→ Problem statement
Lines to restate from the data below: from the one containing "Import ListNotations." to the one containing "Definition nonempty (s", both included. Give them again exactly, and only them.

(Extracted data entries)
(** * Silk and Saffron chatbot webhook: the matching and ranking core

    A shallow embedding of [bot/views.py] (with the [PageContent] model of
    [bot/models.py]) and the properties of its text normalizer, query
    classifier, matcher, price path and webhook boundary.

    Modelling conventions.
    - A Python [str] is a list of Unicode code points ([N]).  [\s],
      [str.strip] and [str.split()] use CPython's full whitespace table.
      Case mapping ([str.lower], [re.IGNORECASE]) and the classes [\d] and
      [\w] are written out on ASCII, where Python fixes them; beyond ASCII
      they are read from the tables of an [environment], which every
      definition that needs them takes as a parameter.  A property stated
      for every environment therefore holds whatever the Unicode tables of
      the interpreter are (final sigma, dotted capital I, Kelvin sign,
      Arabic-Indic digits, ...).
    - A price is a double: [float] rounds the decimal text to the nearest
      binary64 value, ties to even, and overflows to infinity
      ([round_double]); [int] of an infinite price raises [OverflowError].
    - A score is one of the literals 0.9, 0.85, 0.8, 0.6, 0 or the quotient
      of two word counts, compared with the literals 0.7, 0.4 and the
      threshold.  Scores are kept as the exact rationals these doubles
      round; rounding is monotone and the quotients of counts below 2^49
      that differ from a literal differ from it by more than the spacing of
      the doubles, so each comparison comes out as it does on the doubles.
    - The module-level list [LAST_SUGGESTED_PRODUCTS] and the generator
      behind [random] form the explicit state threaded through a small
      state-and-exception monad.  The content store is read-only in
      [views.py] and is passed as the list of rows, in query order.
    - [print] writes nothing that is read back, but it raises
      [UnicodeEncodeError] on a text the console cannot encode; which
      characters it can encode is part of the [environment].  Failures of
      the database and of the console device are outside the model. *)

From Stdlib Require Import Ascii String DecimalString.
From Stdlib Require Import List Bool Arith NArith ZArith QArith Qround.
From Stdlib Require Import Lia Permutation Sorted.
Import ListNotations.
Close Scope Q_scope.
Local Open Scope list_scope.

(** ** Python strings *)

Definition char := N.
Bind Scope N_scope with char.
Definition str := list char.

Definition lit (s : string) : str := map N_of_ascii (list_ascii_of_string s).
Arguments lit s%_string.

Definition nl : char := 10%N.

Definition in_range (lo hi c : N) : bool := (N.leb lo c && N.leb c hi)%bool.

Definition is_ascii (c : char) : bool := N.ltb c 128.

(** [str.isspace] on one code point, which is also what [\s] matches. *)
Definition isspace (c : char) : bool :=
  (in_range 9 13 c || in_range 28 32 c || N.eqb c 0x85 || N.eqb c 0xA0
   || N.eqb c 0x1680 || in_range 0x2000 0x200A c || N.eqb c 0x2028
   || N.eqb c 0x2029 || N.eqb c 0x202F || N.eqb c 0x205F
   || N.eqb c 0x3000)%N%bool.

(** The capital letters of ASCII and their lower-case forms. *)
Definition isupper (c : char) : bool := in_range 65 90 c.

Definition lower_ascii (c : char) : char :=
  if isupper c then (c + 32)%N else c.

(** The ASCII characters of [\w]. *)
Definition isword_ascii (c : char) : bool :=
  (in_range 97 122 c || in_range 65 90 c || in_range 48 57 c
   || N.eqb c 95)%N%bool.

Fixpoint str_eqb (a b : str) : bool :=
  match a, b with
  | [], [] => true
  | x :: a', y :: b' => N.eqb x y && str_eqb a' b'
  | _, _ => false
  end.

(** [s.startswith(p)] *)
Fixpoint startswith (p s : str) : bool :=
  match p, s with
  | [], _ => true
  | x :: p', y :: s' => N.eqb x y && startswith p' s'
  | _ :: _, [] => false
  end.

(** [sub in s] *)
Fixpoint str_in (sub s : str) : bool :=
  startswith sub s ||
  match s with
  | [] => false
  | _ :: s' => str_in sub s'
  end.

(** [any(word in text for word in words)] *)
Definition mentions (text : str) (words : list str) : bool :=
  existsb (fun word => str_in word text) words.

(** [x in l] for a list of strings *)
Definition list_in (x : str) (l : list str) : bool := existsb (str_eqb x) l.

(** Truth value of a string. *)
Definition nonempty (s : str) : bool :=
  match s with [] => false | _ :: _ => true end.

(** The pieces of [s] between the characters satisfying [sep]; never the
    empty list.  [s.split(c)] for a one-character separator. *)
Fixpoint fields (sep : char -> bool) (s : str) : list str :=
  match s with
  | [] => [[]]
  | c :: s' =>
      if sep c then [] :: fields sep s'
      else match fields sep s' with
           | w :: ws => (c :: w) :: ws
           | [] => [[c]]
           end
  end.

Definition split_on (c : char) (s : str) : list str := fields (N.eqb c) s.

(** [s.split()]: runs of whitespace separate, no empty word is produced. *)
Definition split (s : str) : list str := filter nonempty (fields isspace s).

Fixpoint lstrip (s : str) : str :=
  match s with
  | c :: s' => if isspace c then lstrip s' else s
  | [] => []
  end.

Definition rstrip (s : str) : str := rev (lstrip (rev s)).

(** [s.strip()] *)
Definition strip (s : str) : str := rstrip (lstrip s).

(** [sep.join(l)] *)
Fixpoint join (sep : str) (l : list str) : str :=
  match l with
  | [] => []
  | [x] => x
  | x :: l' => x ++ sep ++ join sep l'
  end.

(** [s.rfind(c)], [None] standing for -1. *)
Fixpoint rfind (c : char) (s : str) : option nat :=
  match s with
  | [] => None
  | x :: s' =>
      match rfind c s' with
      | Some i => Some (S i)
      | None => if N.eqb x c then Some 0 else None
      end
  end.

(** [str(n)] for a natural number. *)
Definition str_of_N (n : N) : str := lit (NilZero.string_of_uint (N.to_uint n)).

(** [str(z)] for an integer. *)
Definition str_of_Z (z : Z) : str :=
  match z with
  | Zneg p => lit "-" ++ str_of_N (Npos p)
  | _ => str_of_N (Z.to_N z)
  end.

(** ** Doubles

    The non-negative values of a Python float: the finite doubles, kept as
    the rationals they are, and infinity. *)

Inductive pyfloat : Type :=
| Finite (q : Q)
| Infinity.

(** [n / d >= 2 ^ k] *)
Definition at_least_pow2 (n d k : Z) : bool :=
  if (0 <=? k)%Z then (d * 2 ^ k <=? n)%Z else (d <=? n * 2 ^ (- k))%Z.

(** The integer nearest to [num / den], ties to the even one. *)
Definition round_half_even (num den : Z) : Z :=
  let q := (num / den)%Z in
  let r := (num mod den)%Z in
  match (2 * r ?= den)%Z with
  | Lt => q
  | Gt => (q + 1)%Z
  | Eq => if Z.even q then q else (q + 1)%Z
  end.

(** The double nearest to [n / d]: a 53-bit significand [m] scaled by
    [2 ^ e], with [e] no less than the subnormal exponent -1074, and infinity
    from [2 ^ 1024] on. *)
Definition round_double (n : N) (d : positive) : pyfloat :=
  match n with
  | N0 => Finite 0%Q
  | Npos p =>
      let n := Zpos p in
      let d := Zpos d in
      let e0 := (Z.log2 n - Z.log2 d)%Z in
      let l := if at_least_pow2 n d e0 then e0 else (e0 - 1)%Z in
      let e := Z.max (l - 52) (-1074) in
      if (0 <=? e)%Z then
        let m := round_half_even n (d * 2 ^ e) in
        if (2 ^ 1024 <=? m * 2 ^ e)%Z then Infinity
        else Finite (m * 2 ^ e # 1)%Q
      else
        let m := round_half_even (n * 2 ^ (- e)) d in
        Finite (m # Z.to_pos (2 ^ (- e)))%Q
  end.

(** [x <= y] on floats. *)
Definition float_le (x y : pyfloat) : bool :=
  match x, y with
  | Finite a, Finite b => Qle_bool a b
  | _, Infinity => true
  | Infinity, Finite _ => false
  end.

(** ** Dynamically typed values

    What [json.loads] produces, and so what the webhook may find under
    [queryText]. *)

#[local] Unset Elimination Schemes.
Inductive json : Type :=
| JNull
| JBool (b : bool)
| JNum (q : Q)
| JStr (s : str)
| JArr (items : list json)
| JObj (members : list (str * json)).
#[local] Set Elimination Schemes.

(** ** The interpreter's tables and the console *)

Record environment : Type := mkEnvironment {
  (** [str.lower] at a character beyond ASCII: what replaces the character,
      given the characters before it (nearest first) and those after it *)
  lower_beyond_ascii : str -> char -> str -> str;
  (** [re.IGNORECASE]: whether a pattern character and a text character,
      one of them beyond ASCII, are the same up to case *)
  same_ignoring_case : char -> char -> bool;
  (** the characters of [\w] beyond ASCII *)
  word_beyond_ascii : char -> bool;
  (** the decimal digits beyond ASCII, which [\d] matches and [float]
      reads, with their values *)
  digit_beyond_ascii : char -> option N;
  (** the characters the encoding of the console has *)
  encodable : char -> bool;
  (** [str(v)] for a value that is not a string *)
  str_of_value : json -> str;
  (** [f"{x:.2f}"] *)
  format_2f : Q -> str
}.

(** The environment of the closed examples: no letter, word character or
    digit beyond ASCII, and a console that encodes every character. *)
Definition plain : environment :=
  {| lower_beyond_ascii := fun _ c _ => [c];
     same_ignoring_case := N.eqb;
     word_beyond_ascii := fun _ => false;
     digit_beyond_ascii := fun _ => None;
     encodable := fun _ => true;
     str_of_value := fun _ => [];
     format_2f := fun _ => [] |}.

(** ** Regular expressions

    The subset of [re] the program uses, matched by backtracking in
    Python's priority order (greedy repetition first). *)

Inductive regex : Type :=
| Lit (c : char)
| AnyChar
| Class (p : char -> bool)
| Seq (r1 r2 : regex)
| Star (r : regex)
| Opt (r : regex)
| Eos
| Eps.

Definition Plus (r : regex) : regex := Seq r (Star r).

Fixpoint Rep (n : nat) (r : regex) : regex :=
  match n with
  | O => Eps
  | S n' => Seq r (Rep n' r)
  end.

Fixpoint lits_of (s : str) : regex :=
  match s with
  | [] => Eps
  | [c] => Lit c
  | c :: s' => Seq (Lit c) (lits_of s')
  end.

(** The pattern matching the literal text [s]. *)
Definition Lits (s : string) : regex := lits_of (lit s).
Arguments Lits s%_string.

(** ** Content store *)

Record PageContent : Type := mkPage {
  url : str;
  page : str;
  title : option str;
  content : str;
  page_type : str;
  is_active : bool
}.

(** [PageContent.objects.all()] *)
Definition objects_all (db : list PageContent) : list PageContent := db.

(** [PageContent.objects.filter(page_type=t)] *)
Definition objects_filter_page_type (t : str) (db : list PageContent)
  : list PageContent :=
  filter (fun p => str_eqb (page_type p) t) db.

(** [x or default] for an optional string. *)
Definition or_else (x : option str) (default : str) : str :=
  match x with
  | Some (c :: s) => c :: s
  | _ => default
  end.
---
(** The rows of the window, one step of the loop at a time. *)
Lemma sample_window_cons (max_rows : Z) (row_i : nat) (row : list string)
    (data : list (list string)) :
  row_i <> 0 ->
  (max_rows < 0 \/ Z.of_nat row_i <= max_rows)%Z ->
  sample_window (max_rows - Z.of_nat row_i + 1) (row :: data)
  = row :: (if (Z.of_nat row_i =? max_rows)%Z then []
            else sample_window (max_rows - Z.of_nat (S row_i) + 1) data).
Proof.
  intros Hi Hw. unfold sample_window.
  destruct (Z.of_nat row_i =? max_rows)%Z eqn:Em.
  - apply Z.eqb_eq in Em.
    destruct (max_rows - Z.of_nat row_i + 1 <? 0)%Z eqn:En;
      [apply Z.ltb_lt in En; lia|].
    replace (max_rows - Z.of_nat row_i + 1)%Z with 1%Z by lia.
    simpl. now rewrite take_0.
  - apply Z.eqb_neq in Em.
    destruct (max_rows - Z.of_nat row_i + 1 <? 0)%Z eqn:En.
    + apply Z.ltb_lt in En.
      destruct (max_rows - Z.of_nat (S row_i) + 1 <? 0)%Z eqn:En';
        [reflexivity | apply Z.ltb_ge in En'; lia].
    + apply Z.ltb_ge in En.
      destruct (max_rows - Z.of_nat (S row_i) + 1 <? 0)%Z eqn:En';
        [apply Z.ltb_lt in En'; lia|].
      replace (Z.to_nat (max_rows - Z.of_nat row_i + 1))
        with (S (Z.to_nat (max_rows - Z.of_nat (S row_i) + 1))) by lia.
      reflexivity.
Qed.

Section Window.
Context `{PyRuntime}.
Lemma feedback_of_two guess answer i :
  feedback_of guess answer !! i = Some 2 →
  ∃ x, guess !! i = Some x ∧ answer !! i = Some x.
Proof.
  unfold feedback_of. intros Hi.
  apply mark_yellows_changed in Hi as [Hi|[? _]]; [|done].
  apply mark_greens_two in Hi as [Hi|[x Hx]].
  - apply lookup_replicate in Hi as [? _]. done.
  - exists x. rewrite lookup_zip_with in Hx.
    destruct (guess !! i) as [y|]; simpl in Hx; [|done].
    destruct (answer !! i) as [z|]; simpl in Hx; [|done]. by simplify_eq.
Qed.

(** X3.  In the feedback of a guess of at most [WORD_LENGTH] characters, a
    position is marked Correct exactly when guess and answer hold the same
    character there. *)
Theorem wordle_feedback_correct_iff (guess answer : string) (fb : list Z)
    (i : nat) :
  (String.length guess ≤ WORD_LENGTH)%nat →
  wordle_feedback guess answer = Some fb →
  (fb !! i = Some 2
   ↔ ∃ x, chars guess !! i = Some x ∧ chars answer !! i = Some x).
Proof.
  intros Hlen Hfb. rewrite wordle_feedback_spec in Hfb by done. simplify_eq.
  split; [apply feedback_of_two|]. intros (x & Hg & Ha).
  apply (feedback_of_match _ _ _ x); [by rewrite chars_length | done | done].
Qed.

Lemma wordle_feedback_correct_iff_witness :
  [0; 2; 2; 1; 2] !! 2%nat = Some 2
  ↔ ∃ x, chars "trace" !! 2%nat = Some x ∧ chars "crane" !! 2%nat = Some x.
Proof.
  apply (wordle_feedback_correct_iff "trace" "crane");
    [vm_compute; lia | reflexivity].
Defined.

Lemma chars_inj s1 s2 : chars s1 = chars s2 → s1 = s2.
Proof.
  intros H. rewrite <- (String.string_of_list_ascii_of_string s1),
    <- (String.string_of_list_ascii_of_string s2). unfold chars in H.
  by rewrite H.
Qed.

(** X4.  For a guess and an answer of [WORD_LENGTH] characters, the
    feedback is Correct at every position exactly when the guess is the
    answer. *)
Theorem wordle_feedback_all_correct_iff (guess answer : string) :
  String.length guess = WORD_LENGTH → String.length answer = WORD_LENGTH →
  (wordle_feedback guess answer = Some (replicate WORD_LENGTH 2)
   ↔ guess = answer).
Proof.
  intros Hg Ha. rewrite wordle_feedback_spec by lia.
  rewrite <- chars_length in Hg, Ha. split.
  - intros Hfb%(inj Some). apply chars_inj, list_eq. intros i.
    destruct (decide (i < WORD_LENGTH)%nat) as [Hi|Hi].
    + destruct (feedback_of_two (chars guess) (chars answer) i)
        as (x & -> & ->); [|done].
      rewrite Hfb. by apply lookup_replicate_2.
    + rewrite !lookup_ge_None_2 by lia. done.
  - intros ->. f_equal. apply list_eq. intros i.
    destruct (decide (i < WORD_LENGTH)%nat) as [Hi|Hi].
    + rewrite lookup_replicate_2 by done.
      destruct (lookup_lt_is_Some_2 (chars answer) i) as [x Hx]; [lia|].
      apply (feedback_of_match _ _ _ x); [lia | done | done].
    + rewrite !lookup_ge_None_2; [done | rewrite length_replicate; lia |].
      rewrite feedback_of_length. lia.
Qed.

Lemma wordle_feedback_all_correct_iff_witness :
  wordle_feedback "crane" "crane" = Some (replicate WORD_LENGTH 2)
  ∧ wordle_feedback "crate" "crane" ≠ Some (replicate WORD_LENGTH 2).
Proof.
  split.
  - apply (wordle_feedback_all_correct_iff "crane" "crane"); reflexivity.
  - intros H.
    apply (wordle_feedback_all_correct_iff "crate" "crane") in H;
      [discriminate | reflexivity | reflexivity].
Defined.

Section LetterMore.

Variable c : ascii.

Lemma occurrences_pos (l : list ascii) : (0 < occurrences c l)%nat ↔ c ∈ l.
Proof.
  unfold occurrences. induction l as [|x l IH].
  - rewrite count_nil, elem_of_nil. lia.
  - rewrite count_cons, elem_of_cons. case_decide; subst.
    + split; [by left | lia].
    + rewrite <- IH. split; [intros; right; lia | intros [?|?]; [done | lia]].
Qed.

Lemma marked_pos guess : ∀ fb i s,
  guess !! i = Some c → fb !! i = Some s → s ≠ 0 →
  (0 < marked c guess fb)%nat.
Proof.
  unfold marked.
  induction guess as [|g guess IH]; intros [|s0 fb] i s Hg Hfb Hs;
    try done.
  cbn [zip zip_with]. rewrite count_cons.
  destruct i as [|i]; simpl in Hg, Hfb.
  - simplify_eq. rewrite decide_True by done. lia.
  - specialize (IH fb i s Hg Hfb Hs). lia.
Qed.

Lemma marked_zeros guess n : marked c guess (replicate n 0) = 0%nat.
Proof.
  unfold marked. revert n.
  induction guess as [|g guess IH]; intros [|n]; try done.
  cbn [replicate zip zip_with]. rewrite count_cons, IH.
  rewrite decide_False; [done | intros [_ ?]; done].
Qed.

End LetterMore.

→ Solution
Import ListNotations.
Close Scope Q_scope.
Local Open Scope list_scope.

(** ** Python strings *)

Definition char := N.
Bind Scope N_scope with char.
Definition str := list char.

Definition lit (s : string) : str := map N_of_ascii (list_ascii_of_string s).
Arguments lit s%_string.

Definition nl : char := 10%N.

Definition in_range (lo hi c : N) : bool := (N.leb lo c && N.leb c hi)%bool.

Definition is_ascii (c : char) : bool := N.ltb c 128.

(** [str.isspace] on one code point, which is also what [\s] matches. *)
Definition isspace (c : char) : bool :=
  (in_range 9 13 c || in_range 28 32 c || N.eqb c 0x85 || N.eqb c 0xA0
   || N.eqb c 0x1680 || in_range 0x2000 0x200A c || N.eqb c 0x2028
   || N.eqb c 0x2029 || N.eqb c 0x202F || N.eqb c 0x205F
   || N.eqb c 0x3000)%N%bool.

(** The capital letters of ASCII and their lower-case forms. *)
Definition isupper (c : char) : bool := in_range 65 90 c.

Definition lower_ascii (c : char) : char :=
  if isupper c then (c + 32)%N else c.

(** The ASCII characters of [\w]. *)
Definition isword_ascii (c : char) : bool :=
  (in_range 97 122 c || in_range 65 90 c || in_range 48 57 c
   || N.eqb c 95)%N%bool.

Fixpoint str_eqb (a b : str) : bool :=
  match a, b with
  | [], [] => true
  | x :: a', y :: b' => N.eqb x y && str_eqb a' b'
  | _, _ => false
  end.

(** [s.startswith(p)] *)
Fixpoint startswith (p s : str) : bool :=
  match p, s with
  | [], _ => true
  | x :: p', y :: s' => N.eqb x y && startswith p' s'
  | _ :: _, [] => false
  end.

(** [sub in s] *)
Fixpoint str_in (sub s : str) : bool :=
  startswith sub s ||
  match s with
  | [] => false
  | _ :: s' => str_in sub s'
  end.

(** [any(word in text for word in words)] *)
Definition mentions (text : str) (words : list str) : bool :=
  existsb (fun word => str_in word text) words.

(** [x in l] for a list of strings *)
Definition list_in (x : str) (l : list str) : bool := existsb (str_eqb x) l.

(** Truth value of a string. *)
Definition nonempty (s : str) : bool :=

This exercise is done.